We report here for the first time an in situ method for sampling subterranean herbivore-induced volatiles during real time insect feeding. Previously used methods involve freeze-drying and crushing root samples (Rasmann et al. 2005), which will affect and misrepresent volatile production from intact roots. The currently described method allows identification of belowground volatiles as they are released over time without disturbance to the system.

The current results indicate that a commercially used citrus rootstock emits induced volatile chemicals in response to herbivore feeding that attract beneficial nematodes.

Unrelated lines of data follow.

(** C9. A rule database admits at most one pending update per rule symbol.
    [request_add] and [request_del] raise when the rule is already
    registered for a promised addition or deletion, leaving the database
    as it was; [request_del] raises as well when the rule is not in the
    database; otherwise the request is recorded, and no symbol ever holds
    two promised updates. *)
Theorem request_one_pending (db : Rules) (r : Symbol) (form : Rule) :
  one_pending db ->
  (is_Some (_add_promises db !! r) \/ r ∈ _del_promises db ->
   request_add r form db = (Raise (ValueError_already_registered r), db) /\
   request_del r db = (Raise (ValueError_already_registered r), db)) /\
  (_data db !! r = None ->
   exists e, request_del r db = (Raise e, db)) /\
  (~ (is_Some (_add_promises db !! r) \/ r ∈ _del_promises db) ->
   (exists db', request_add r form db = (Ok tt, db') /\
                _add_promises db' !! r = Some form /\ one_pending db') /\
   (is_Some (_data db !! r) ->
    exists db', request_del r db = (Ok tt, db') /\
                r ∈ _del_promises db' /\ one_pending db')).
Proof.
  intros Hinv. rewrite request_add_result, request_del_result.
  rewrite <- promised_iff.
  destruct (promised db r) eqn:Hp.
  - split; [done|]. split; [by eauto|]. intros H. by destruct H.
  - apply not_true_iff_false in Hp as Hp'. rewrite promised_iff in Hp'.
    split; [done|]. split.
    + intros Hn. rewrite Hn. rewrite bool_decide_eq_false_2; [by eauto|].
      by intros [? ?].
    + intros _. split.
      * eexists. split; [done|]. simpl. split; [by rewrite lookup_insert_eq|].
        intros r' [Ha Hd]. simpl in *.
        destruct (decide (r = r')) as [<-|Hne]; [tauto|].
        rewrite lookup_insert_ne in Ha by done. by apply (Hinv r').
      * intros Hin. rewrite bool_decide_eq_true_2 by done. simpl.
        eexists. split; [done|]. simpl. split; [set_solver|].
        intros r' [Ha Hd]. simpl in *.
        apply elem_of_union in Hd as [Hd|Hd]; [|by apply (Hinv r')].
        apply elem_of_singleton in Hd as ->. tauto.
Qed.

(** *** [step] *)

Lemma set_data_set_data (f g : gmap Symbol Rule -> gmap Symbol Rule)
    (db : Rules) :
  set_data f (set_data g db) = set_data (fun m => f (g m)) db.
Proof. done. Qed.

Lemma for_each_delitem (l : list Symbol) (db : Rules) :
  NoDup l ->
  (forall r, r ∈ l -> is_Some (_data db !! r)) ->
  for_each l __delitem__ db =
    (Ok tt, set_data (fun m => foldl (fun m r => delete r m) m l) db).
Proof.
  intros Hnd. revert db.
  induction Hnd as [|x l Hx Hnd IH]; intros db Hin; simpl.
  - by destruct db.
  - cbv [mbind M_bind bind]. unfold __delitem__ at 1.
    cbv [mbind M_bind bind get modify].
    destruct (Hin x) as [f Hf]; [set_solver|]. rewrite Hf.
    rewrite IH; [by rewrite set_data_set_data|].
    intros r Hr. simpl. rewrite lookup_delete_ne by set_solver.
    apply Hin. set_solver.
Qed.
(** * DesignForge AI: the history / persistence / formatted-text core

    A shallow embedding of the state core of the application:

    - [JSON]: the values the design document is made of, together with the
      two built-ins the core relies on, [JSON.stringify] and [JSON.parse],
      and the object spread [{ ...a, ...b }];
    - [History]: the hook [useHistoryState] of [src/App.tsx] (initializer,
      [setState], [undo], [redo], the persistence effect, [canUndo],
      [canRedo]);
    - [Playground]: [renderFormattedText] and the keyboard handler of the
      playground component;
    - [Samples]: documents and stored texts the properties are tried on.

    Numbers are the integers a design document holds (font size, grid
    columns, grid gap); they stand for JavaScript numbers in the safe
    integer range, which [JSON.stringify] prints in plain decimal.  Strings
    are sequences of code units below 256. *)

From Stdlib Require Import Decimal.
From Stdlib Require DecimalFacts DecimalPos DecimalN DecimalZ.
From Stdlib Require Import List String Ascii ZArith NArith Lia Bool Arith.
Import ListNotations.

Local Open Scope list_scope.
Set Warnings "-register-all".

(* ================================================================== *)
(** * JSON values, [JSON.stringify], [JSON.parse], object spread *)
(* ================================================================== *)

Module JSON.

(** A JavaScript value that survives a trip through JSON: [null], a
    boolean, an integer number, a string, an array or an object.  An object
    is the list of its own enumerable properties in enumeration order: the
    order is observable through [JSON.stringify] and is therefore part of
    the model.  [undefined], functions and numbers that are not integers
    have no counterpart here. *)
Inductive value : Type :=
| JNull
| JBool (b : bool)
| JNum (n : Z)
| JStr (s : string)
| JArr (items : list value)
| JObj (props : list (string * value)).

Definition chars (s : string) : list ascii := list_ascii_of_string s.
Definition text (l : list ascii) : string := string_of_list_ascii l.

(** ** Serialisation *)

Definition dquote : ascii := ascii_of_nat 34.
Definition backslash : ascii := ascii_of_nat 92.

Definition hex_digit (n : nat) : ascii :=
  match n with
  | 0 => "0" | 1 => "1" | 2 => "2" | 3 => "3" | 4 => "4" | 5 => "5"
  | 6 => "6" | 7 => "7" | 8 => "8" | 9 => "9" | 10 => "a" | 11 => "b"
  | 12 => "c" | 13 => "d" | 14 => "e" | _ => "f"
  end%char.

(** [QuoteJSONString], one code unit at a time. *)
Definition escape_char (c : ascii) : list ascii :=
  let n := nat_of_ascii c in
  if Nat.eqb n 34 then [backslash; dquote]
  else if Nat.eqb n 92 then [backslash; backslash]
  else if Nat.eqb n 8 then [backslash; "b"%char]
  else if Nat.eqb n 9 then [backslash; "t"%char]
  else if Nat.eqb n 10 then [backslash; "n"%char]
  else if Nat.eqb n 12 then [backslash; "f"%char]
  else if Nat.eqb n 13 then [backslash; "r"%char]
  else if Nat.ltb n 32
       then [backslash; "u"; "0"; "0";
             hex_digit (n / 16); hex_digit (n mod 16)]%char
  else [c].

Definition quote (s : string) : list ascii :=
  (dquote :: flat_map escape_char (chars s)) ++ [dquote].

Fixpoint digits (d : uint) : list ascii :=
  match d with
  | Nil => []
  | D0 d => "0"%char :: digits d
  | D1 d => "1"%char :: digits d
  | D2 d => "2"%char :: digits d
  | D3 d => "3"%char :: digits d
  | D4 d => "4"%char :: digits d
  | D5 d => "5"%char :: digits d
  | D6 d => "6"%char :: digits d
  | D7 d => "7"%char :: digits d
  | D8 d => "8"%char :: digits d
  | D9 d => "9"%char :: digits d
  end.
(** The decimal digits of Unicode 14.0, the database of Python 3.11: each
    run as its first code point and its length. *)
Definition decimal_runs : list (Z * Z) :=
  [ (48, 10); (1632, 10); (1776, 10); (1984, 10); (2406, 10); (2534, 10);
    (2662, 10); (2790, 10); (2918, 10); (3046, 10); (3174, 10); (3302, 10);
    (3430, 10); (3558, 10); (3664, 10); (3792, 10); (3872, 10); (4160, 10);
    (4240, 10); (6112, 10); (6160, 10); (6470, 10); (6608, 10); (6784, 10);
    (6800, 10); (6992, 10); (7088, 10); (7232, 10); (7248, 10); (42528, 10);
    (43216, 10); (43264, 10); (43472, 10); (43504, 10); (43600, 10);
    (44016, 10); (65296, 10); (66720, 10); (68912, 10); (69734, 10);
    (69872, 10); (69942, 10); (70096, 10); (70384, 10); (70736, 10);
    (70864, 10); (71248, 10); (71360, 10); (71472, 10); (71904, 10);
    (72016, 10); (72784, 10); (73040, 10); (73120, 10); (92768, 10);
    (92864, 10); (93008, 10); (120782, 50); (123200, 10); (123632, 10);
    (125264, 10); (130032, 10) ].

Definition in_run (c : Z) (run : Z * Z) : bool :=
  (fst run <=? c) && (c <? fst run + snd run).

Definition table_isdecimal (c : Z) : bool := existsb (in_run c) decimal_runs.

#[export] Instance unicode_14 : UnicodeData := {| isdecimal := table_isdecimal |}.

(** [len(s)] and the truthiness of a string. *)
Definition len (s : ustring) : Z := Z.of_nat (length s).

Definition truthy (s : ustring) : bool :=
  match s with
  | [] => false
  | _ :: _ => true
  end.

(** [s == t]. *)
Fixpoint eqb (s t : ustring) : bool :=
  match s, t with
  | [], [] => true
  | a :: s', b :: t' => (a =? b) && eqb s' t'
  | _, _ => false
  end.

(** The range [[lo-hi]] of a character class. *)
Definition in_range (lo hi c : Z) : bool := (lo <=? c) && (c <=? hi).

(** [s.startswith(p)]. *)
Fixpoint startswith (s p : ustring) {struct p} : bool :=
  match p with
  | [] => true
  | b :: p' =>
      match s with
      | [] => false
      | a :: s' => (a =? b) && startswith s' p'
      end
  end.

(** [s[:k]] and [s[k:]] for any Python [int]: a negative bound counts
    from the end and is clamped at the start of the string. *)
Definition slice_to (s : ustring) (k : Z) : ustring :=
  if k <? 0 then firstn (Z.to_nat (len s + k)) s else firstn (Z.to_nat k) s.

Definition slice_from (s : ustring) (k : Z) : ustring :=
  if k <? 0 then skipn (Z.to_nat (len s + k)) s else skipn (Z.to_nat k) s.

(** Where [$] matches in Python's [re] without flags: at the very end, or
    just before a final newline. *)
Definition at_dollar (s : ustring) : bool :=
  match s with
  | [] => true
  | [c] => c =? 10
  | _ => false
  end.

(** [cls{n}] followed by the continuation [k], anchored at the current
    position. *)
Fixpoint re_class_times (cls : Z -> bool) (n : nat)
         (k : ustring -> bool) (s : ustring) : bool :=
  match n with
  | O => k s
  | S n' =>
      match s with
      | [] => false
      | c :: r => cls c && re_class_times cls n' k r
      end
  end.

End unicode.

(* ===================================================================== *)
(** * core/utils/validation.py: Aadhaar numbers *)
(* ===================================================================== *)

Module validation.
Import Py.

Definition multiplication_table : list (list Z) :=
  [ [0; 1; 2; 3; 4; 5; 6; 7; 8; 9];
    [1; 2; 3; 4; 0; 6; 7; 8; 9; 5];
    [2; 3; 4; 0; 1; 7; 8; 9; 5; 6];
    [3; 4; 0; 1; 2; 8; 9; 5; 6; 7];
    [4; 0; 1; 2; 3; 9; 5; 6; 7; 8];
    [5; 9; 8; 7; 6; 0; 4; 3; 2; 1];
    [6; 5; 9; 8; 7; 1; 0; 4; 3; 2];
    [7; 6; 5; 9; 8; 2; 1; 0; 4; 3];
    [8; 7; 6; 5; 9; 3; 2; 1; 0; 4];
    [9; 8; 7; 6; 5; 4; 3; 2; 1; 0] ].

Identification of the specific active compounds may lead to the development of an augmentive EPN recruitment tactic that improves biological control of D. abbreviatus. Also, such identification would be the first step towards development of genetically-engineered citrus rootstocks for enhanced recruitment of EPNs. Alternatively, it is possible that engineering plants for increased release of terpenes in general may prove effective (Schnee et al. 2006).